▶ **What to do**
Once you reach the line containing "Theorem constructors_agree (baselevel" in the entries below, write out that line and each one after it down to the line containing "apply list_eq. intros", exactly and with nothing added.

▶ **Dataset entries**
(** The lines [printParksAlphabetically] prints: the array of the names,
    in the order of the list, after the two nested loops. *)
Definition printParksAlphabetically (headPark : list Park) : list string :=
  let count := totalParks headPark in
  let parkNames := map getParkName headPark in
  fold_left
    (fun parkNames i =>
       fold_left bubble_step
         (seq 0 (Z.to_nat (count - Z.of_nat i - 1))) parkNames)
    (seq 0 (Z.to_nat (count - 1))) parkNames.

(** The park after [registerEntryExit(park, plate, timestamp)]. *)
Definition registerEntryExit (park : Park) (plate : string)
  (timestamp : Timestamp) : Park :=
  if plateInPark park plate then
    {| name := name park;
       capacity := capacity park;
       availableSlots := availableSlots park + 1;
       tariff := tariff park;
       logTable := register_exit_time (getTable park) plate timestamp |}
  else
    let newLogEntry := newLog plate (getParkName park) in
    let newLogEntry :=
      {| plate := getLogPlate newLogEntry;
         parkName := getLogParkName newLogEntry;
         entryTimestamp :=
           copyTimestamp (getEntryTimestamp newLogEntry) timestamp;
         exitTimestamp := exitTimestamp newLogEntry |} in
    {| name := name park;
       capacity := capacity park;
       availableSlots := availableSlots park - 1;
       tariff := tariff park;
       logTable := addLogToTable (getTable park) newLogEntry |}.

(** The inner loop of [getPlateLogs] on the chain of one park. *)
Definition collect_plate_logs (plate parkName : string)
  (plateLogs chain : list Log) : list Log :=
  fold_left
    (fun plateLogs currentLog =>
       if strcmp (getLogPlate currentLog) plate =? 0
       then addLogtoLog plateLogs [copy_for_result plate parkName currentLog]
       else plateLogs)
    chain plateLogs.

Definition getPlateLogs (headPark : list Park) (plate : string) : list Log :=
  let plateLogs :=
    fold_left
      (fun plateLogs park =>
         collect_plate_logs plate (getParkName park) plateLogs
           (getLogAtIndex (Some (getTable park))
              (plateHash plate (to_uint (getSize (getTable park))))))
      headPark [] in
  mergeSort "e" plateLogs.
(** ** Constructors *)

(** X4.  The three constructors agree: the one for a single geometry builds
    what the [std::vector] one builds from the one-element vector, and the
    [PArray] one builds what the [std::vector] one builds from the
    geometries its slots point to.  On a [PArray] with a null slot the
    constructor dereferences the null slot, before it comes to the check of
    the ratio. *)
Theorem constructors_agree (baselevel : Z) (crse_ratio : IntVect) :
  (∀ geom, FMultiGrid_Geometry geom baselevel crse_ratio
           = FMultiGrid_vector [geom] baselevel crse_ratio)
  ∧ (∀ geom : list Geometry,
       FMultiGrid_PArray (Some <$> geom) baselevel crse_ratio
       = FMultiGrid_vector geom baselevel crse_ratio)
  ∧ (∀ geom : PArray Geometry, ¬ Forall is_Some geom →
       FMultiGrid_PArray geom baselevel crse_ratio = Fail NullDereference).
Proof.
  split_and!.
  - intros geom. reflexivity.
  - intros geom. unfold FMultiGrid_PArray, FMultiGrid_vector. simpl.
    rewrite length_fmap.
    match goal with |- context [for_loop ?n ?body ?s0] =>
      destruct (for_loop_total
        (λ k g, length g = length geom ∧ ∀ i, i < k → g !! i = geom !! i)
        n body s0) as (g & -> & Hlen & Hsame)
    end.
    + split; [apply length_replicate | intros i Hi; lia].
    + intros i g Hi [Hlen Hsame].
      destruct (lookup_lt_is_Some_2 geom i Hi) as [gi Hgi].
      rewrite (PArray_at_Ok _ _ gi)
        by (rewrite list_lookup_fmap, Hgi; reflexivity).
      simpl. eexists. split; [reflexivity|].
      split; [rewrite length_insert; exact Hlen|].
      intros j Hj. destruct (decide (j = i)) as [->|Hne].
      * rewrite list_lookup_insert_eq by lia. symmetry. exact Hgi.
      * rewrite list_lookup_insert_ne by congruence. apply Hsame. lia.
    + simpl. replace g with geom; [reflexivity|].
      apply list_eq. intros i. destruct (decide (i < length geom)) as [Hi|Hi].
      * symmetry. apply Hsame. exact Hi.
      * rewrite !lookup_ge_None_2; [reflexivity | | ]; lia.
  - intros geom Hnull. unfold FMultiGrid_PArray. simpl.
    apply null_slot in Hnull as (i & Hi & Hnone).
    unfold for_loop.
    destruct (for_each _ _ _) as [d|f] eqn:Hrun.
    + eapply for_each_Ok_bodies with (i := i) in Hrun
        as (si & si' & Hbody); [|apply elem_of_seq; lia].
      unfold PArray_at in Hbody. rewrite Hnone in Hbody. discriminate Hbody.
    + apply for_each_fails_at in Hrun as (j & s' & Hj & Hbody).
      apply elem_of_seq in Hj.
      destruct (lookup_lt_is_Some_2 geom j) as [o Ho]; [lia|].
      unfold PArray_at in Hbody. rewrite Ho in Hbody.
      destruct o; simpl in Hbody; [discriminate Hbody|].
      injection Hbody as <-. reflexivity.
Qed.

▶ **Answer box**
Theorem constructors_agree (baselevel : Z) (crse_ratio : IntVect) :
  (∀ geom, FMultiGrid_Geometry geom baselevel crse_ratio
           = FMultiGrid_vector [geom] baselevel crse_ratio)
  ∧ (∀ geom : list Geometry,
       FMultiGrid_PArray (Some <$> geom) baselevel crse_ratio
       = FMultiGrid_vector geom baselevel crse_ratio)
  ∧ (∀ geom : PArray Geometry, ¬ Forall is_Some geom →
       FMultiGrid_PArray geom baselevel crse_ratio = Fail NullDereference).
Proof.
  split_and!.
  - intros geom. reflexivity.
  - intros geom. unfold FMultiGrid_PArray, FMultiGrid_vector. simpl.
    rewrite length_fmap.
    match goal with |- context [for_loop ?n ?body ?s0] =>
      destruct (for_loop_total
        (λ k g, length g = length geom ∧ ∀ i, i < k → g !! i = geom !! i)
        n body s0) as (g & -> & Hlen & Hsame)
    end.
    + split; [apply length_replicate | intros i Hi; lia].
    + intros i g Hi [Hlen Hsame].
      destruct (lookup_lt_is_Some_2 geom i Hi) as [gi Hgi].
      rewrite (PArray_at_Ok _ _ gi)
        by (rewrite list_lookup_fmap, Hgi; reflexivity).
      simpl. eexists. split; [reflexivity|].
      split; [rewrite length_insert; exact Hlen|].
      intros j Hj. destruct (decide (j = i)) as [->|Hne].
      * rewrite list_lookup_insert_eq by lia. symmetry. exact Hgi.
      * rewrite list_lookup_insert_ne by congruence. apply Hsame. lia.
    + simpl. replace g with geom; [reflexivity|].
      apply list_eq. intros i. destruct (decide (i < length geom)) as [Hi|Hi].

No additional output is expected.